And the basic syscalls are declared in the C file:
size_t read(int fd, void *buf, size_t nbyte);
ssize_t write(int fd, const void *buf, size_t nbyte);
int open(const char *path, int flags);
int close(int fd);
int socket(int domain, int type, int protocol);
int accept(int socket, sockaddr_in_t *restrict address,
socklen_t *restrict address_len);
int shutdown(int socket, int how);
int bind(int socket, const sockaddr_in_t *address, socklen_t address_len);
int listen(int socket, int backlog);
int setsockopt(int socket, int level, int option_name, const void *option_value,
socklen_t option_len);
int fork();
void exit(int status);
So I guess the magic happens in start.S, which contains _start and a special way of encoding syscalls by creating global labels which fall through and accumulating values in r9 to save bytes:
.intel_syntax noprefix
/* functions: rdi, rsi, rdx, rcx, r8, r9 */
/* syscalls: rdi, rsi, rdx, r10, r8, r9 */
/* ^^^ */
/* stack grows from a high address to a low address */
#define c(x, n) \
.global x; \
x:; \
add r9,n
c(exit, 3) /* 60 */
c(fork, 3) /* 57 */
c(setsockopt, 4) /* 54 */
c(listen, 1) /* 50 */
c(bind, 1) /* 49 */
c(shutdown, 5) /* 48 */
c(accept, 2) /* 43 */
c(socket, 38) /* 41 */
c(close, 1) /* 03 */
c(open, 1) /* 02 */
c(write, 1) /* 01 */
.global read /* 00 */
read:
mov r10,rcx
mov rax,r9
xor r9,r9
syscall
ret
.global _start
_start:
xor rbp,rbp
xor r9,r9
pop rdi /* argc */
mov rsi,rsp /* argv */
call main
call exit
Is this understanding correct? GCC use the symbols defined in start.S for the syscalls, then the program starts in _start and calls main from the C file?

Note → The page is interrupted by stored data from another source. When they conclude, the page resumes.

Lemma visits_below t : place t → enough (λ fuel, visits fuel (forGatherChildren (raw_of t)) (λ P, below P t)).
Proof.
  revert t. apply place_ind.
  - intros v. exists O. intros fuel _. by apply visits_nil.
  - intros k u _ _ V. by apply visits_child in V.
  - intros ts Hc IH. inversion Hc as [| |? Hlen _ Hval _]; subst.
    destruct (visits_slots (take 16 ts)) as [least V].
    { intros u [i Ei]%list_elem_of_lookup. apply lookup_take_Some in Ei as [Ei _]. apply visits_child. by eapply IH. }
    exists least. intros fuel Hfuel.
    assert (forGatherChildren (raw_of (TFull ts)) = concat (map (λ o, match raw_slot o with Some r => forGatherChildren r | None => [] end) (take 16 ts))) as ->.
    { cbn [raw_of forGatherChildren]. rewrite map_map. by rewrite firstn_map. }
    eapply visits_part; [| |by apply V].
    + intros P HP u [i Ei]%list_elem_of_lookup. apply lookup_take_Some in Ei as [Ei _]. by eapply HP.
    + intros P HP i u Ei. destruct (decide (i < 16)%nat) as [Hi|Hi].
      * apply HP, list_elem_of_lookup. exists i. by apply lookup_take_Some.
      * apply lookup_lt_Some in Ei as Hlt. assert (i = 16%nat) as -> by lia. destruct (Hval u Ei) as (v & -> & _). constructor.
Qed.
(** *** From the root *)

Lemma in_db_kept db t : consistent_db db → is_named t → in_db (db_node db) t → kept db t.
Proof.
  intros Hdb Ht Hin. unfold kept, on_disk. destruct (dirties db !! BytesToHash (tree_hash t)) as [r|] eqn:Er; [by left; exists r|]. right.
  pose proof (proj2 (tree_hash_round t)) as Eh. destruct (diskdb db !! tree_hash t) as [enc|] eqn:Ed.
  - destruct (db_disk _ Hdb (BytesToHash (tree_hash t)) enc t) as [-> _]; [by rewrite Eh|done..].
  - unfold in_db, db_node in Hin. rewrite Er, Eh, Ed in Hin. destruct (cleans db) as [c|] eqn:Ec; cbn in Hin; [|done].
    destruct (c !! BytesToHash (tree_hash t)) as [enc|] eqn:Eenc; [|done]. pose proof (db_clean _ Hdb c _ enc Ec Eenc) as E. rewrite Eh in E. congruence.
Qed.

Lemma each_and (P Q : tree → Prop) top t : each_hashed P top t → each_hashed Q top t → each_hashed (λ u, P u ∧ Q u) top t.
Proof.
  induction 1 as [top v|top k t _ IH HP|top ts _ IH HP]; intros HQ; [constructor|inversion HQ; subst; constructor; eauto..].
Qed.

Lemma Database_Commit_tree db t : consistent_db db → is_named t → stored (db_node db) true t →
  enough (λ fuel, ∃ db', Database_Commit fuel db (BytesToHash (tree_hash t)) = Done db' ∧ consistent_db db' ∧
    (∀ h, is_hash h → db_node db' h = db_node db h) ∧ each_hashed (on_disk db') true t).
Proof.
  intros Hdb Ht Hst. destruct (nm_canon Hnames _ _ Ht) as [Hc _]. destruct (visits_below t) as [least V]; [by left|].
  exists (S least). intros [|fuel] Hfuel; [lia|]. unfold Database_Commit.
  assert (flushing db NewBatch) as Hf by (split; [done|]; by intros kv ?%elem_of_nil).
  assert (each_hashed (λ u, is_named u ∧ kept db u) true t) as Hk.
  { eapply each_hashed_impl; [|apply (each_and _ _ _ _ (nm_below Hnames _ _ Ht) Hst)]. intros u [Hu Hin]. split; [done|by apply in_db_kept]. }
  apply each_below in Hk as [Hb Hk]. assert (is_value t = false) as Hv by (destruct t; [by apply canon_no_value in Hc|done..]).
  destruct (commit_hash_named fuel t Ht) with (db := db) (b := NewBatch) as (db1 & b1 & -> & Hf1 & G1 & W1); [apply V; lia|done| |done|].
  { apply Hk; [done|by left]. }
  cbn [mbind Res_bind]. destruct (write_batch_flushes db1 b1 Hf1) as (db2 & -> & Hf2 & G2 & Hod). exists db2. split; [done|].
  split; [apply Hf2|]. split; [intros h Hh; by rewrite (gr_node _ _ _ _ G2), (gr_node _ _ _ _ G1)|].
  eapply each_hashed_impl; [exact Hod|]. by apply written_closed.
Qed.

Lemma Database_Commit_empty fuel db : consistent_db db → Database_Commit (S fuel) db emptyRoot = Done db.
Proof.
  intros Hdb. unfold Database_Commit. cbn [commit_hash]. destruct (dirties db !! emptyRoot) as [r|] eqn:Er.
  - destruct (db_dirty _ Hdb _ r Er) as (t & Et & _). by destruct (nm_free Hnames _ _ Et).
  - cbn [mbind Res_bind]. by destruct db.
Qed.

(** The disk alone is a database. *)
Lemma disk_consistent_db db : consistent_db db → consistent_db (NewDatabase (diskdb db)).
Proof. intros Hdb. split; [done|intros h r Er; cbn in Er; by rewrite lookup_empty in Er|apply Hdb]. Qed.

Also how does the separate httpd.asm custom binary work? Just hand-optimized assembly combining the C source and start assembly?
(I cloned the repo and tweaked the .c and .S to compile better with clang -Oz: 992 bytes, down from the original 1208 with gcc. See the WIP-clang-tuning branch in my fork, until I get around to cleaning that up and sending a pull request. With clang, inline asm for the syscalls does save size overall, especially once main has no calls and no rets. IDK if I want to hand-golf the whole .asm after regenerating from compiler output; there are certainly chunks of it where significant savings are possible, e.g. using lodsb in loops.)
It looks like they need r9 to be 0 before a call to any of these labels, either with a register global var or maybe gcc -ffixed-r9 to tell GCC to keep its hands off that register permanently. Otherwise GCC would have left whatever garbage in r9, just like other registers.
Their functions are declared with normal prototypes, not 6 args with dummy 0 args to get every call site to actually zero r9, so that's not how they're doing it.
special way of encoding syscalls
I wouldn't describe that as "encoding syscalls". Maybe "defining syscall wrapper functions". They're defining their own wrapper function for each syscall, in an optimized way that falls through into one common handler at the bottom. In the C compiler's asm output, you'll still see call write.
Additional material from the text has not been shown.